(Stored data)
_____
Lemma logs_only_ctx_set (self : AutoInsuranceWorkflow) (key : string)
    (v : ctx_value) :
  logs_only self (ctx_set key v).
Proof. intros st. exists []. simpl. by rewrite app_nil_r. Qed.

Lemma logs_only_as_claim_info (self : AutoInsuranceWorkflow) (v : ctx_value) :
  logs_only self (as_claim_info v).
Proof. destruct v; [apply logs_only_ret | apply logs_only_raise]. Qed.

Lemma logs_only_external (self : AutoInsuranceWorkflow) {R}
    (f : list call -> exn + R) (entry : exn + R -> call) :
  logs_only self (external f entry).
Proof. intros st. exists []. simpl. by rewrite app_nil_r. Qed.

Lemma logs_only_subscript0 (self : AutoInsuranceWorkflow) {A} (l : list A) :
  logs_only self (subscript0 l).
Proof. destruct l; [apply logs_only_raise | apply logs_only_ret]. Qed.

Lemma logs_only_retrieve_queries (self : AutoInsuranceWorkflow)
    (queries : list string) :
  forall combined_docs,
    logs_only self (retrieve_queries self queries combined_docs).
Proof.
  induction queries as [|query queries IH]; intros combined_docs;
    cbn [retrieve_queries].
  - apply logs_only_ret.
  - apply logs_only_bind; [apply logs_only_log|]. intros _.
    apply logs_only_bind; [apply logs_only_external|]. intros docs. apply IH.
Qed.

Ltac logs_only_steps :=
  repeat first
    [ apply logs_only_ret | apply logs_only_raise | apply logs_only_log
    | apply logs_only_ctx_get | apply logs_only_ctx_set
    | apply logs_only_as_claim_info | apply logs_only_external
    | apply logs_only_subscript0 | apply logs_only_retrieve_queries
    | apply logs_only_bind; [|intros ?] ].

Lemma logs_only_call_step (lax_float : json -> option float) (G : Services)
    (self : AutoInsuranceWorkflow) (s : step) (ev : Event) :
  logs_only self (call_step lax_float G self s ev).
Proof.
  destruct s, ev; cbn [call_step]; try apply logs_only_raise.
  - unfold load_claim_info, parse_claim. logs_only_steps.
    destruct (model_validate lax_float _); logs_only_steps.
  - unfold generate_policy_queries. logs_only_steps.
  - unfold retrieve_policy_text, get_declarations_docs. cbv zeta.
    logs_only_steps.
  - unfold generate_recommendation. logs_only_steps.
  - unfold finalize_decision. cbv zeta. logs_only_steps.
  - unfold output_result. logs_only_steps.
Qed.

(** No step writes a delta to the progress stream, so a consumer that prints
    the stream as [stream_workflow] does puts every message on a line of its
    own; and a workflow object that is not verbose writes nothing at all. *)
Theorem run_stream (lax_float : json -> option float) (G : Services)
    (self : AutoInsuranceWorkflow) (fuel : nat) (claim_json_path : string) :
  Forall (fun ev => delta ev = false)
         (stream (run_state (run lax_float G self fuel claim_json_path))) /\
  (_verbose self = false ->
   stream (run_state (run lax_float G self fuel claim_json_path)) = []).
Proof.
  set (Inv := fun (ev : Event) (st : RunState) (trace : list step_record) =>
    Forall (fun ev => delta ev = false) (stream st) /\
    (_verbose self = false -> stream st = [])).
  set (P := fun r : run_result =>
    Forall (fun ev => delta ev = false) (stream (run_state r)) /\
    (_verbose self = false -> stream (run_state r) = [])).
  unfold run. apply (run_loop_inv lax_float G self Inv P).
  - by intros ev st trace HI.
  - by intros res st trace HI.
  - intros s ev st trace [HF HV] _.
    destruct (logs_only_call_step lax_float G self s ev st)
      as [extra [E [F V]]].
    destruct (call_step lax_float G self s ev st) as [[e|out] st'];
      simpl in E; unfold P, Inv; simpl; rewrite E;
      (split; [by apply Forall_app|]);
      intros Hv; by rewrite (HV Hv), (V Hv).
  - split; [constructor | reflexivity].
Qed.

Example run_stream_verbose :
  map msg (stream (run_state
                     (run strict_float (sample_services [doc "decl" "DECL"])
                        (sample_workflow ["q1"] true) 7 "john.json")))
  = [Text ">> Loading Claim Info"; Text ">> Generating Policy Queries";
     Text ">> Retrieving policy sections"; TextQuery ">> Query: " "q1";
     Text ">> Generating Policy Recommendation";
     TextRecommendation ">> Recommendation: " john_recommendation;
     Text ">> Finalizing Decision";
     TextDecision ">> Decision: "
       (ClaimDecision.Build "CLAIM-0001" true (float_of_Z 500)
          (float_of_Z 1000)
          (Some "The collision is covered under the Collision Coverage section with a $500 deductible."))].
Proof. reflexivity. Qed.

Lemma run_stream_witness :
  stream (run_state (run strict_float (sample_services [doc "decl" "DECL"])
                       (sample_workflow ["q1"] false) 7 "john.json")) = [].
Proof.
  apply (proj2 (run_stream strict_float (sample_services [doc "decl" "DECL"])
                  (sample_workflow ["q1"] false) 7 "john.json")).
  reflexivity.
Defined.

(** ** Validation: dump and reload, extra keys *)

(** A claim that is dumped and validated again is the same claim, given that
    the float validator takes a float as it is. *)
Theorem model_validate_model_dump (lax_float : json -> option float)
    (c : ClaimInfo.t) :
  lax_float (JFloat (ClaimInfo.estimated_repair_cost c))
  = Some (ClaimInfo.estimated_repair_cost c) ->
  model_validate lax_float (JDict (model_dump c)) = inr c.
Proof.
  intros H. destruct c as [cn pn nm dt ds co ve].
  unfold model_validate, model_dump, required. simpl in *. rewrite H.
  by destruct ve.
Qed.

Lemma model_validate_model_dump_witness :
  model_validate strict_float (JDict (model_dump john)) = inr john.
Proof. apply (model_validate_model_dump strict_float john). reflexivity. Defined.

(** A key that is no field of [ClaimInfo] is ignored by the validation. *)
Theorem model_validate_extra_key (lax_float : json -> option float)
    (d : dict json) (k : string) (v : json) :
  ~ In k (required_fields ++ ["vehicle_details"]) ->
  model_validate lax_float (JDict (dict_set k v d))
  = model_validate lax_float (JDict d).
Proof.
  intros Hk. unfold model_validate, required. rewrite !dict_get_set.
  assert (forall f, In f (required_fields ++ ["vehicle_details"]) ->
                    String.eqb f k = false) as Hne.
  { intros f Hf. apply String.eqb_neq. intros ->. by apply Hk. }
  rewrite !Hne; [reflexivity|..]; unfold required_fields, str_fields; simpl;
    auto 10.
Qed.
_____
Which lines in the data above hold the string "split"? Return each of them.

* [Answer space]:
      (split; [by apply Forall_app|]);
  - split; [constructor | reflexivity].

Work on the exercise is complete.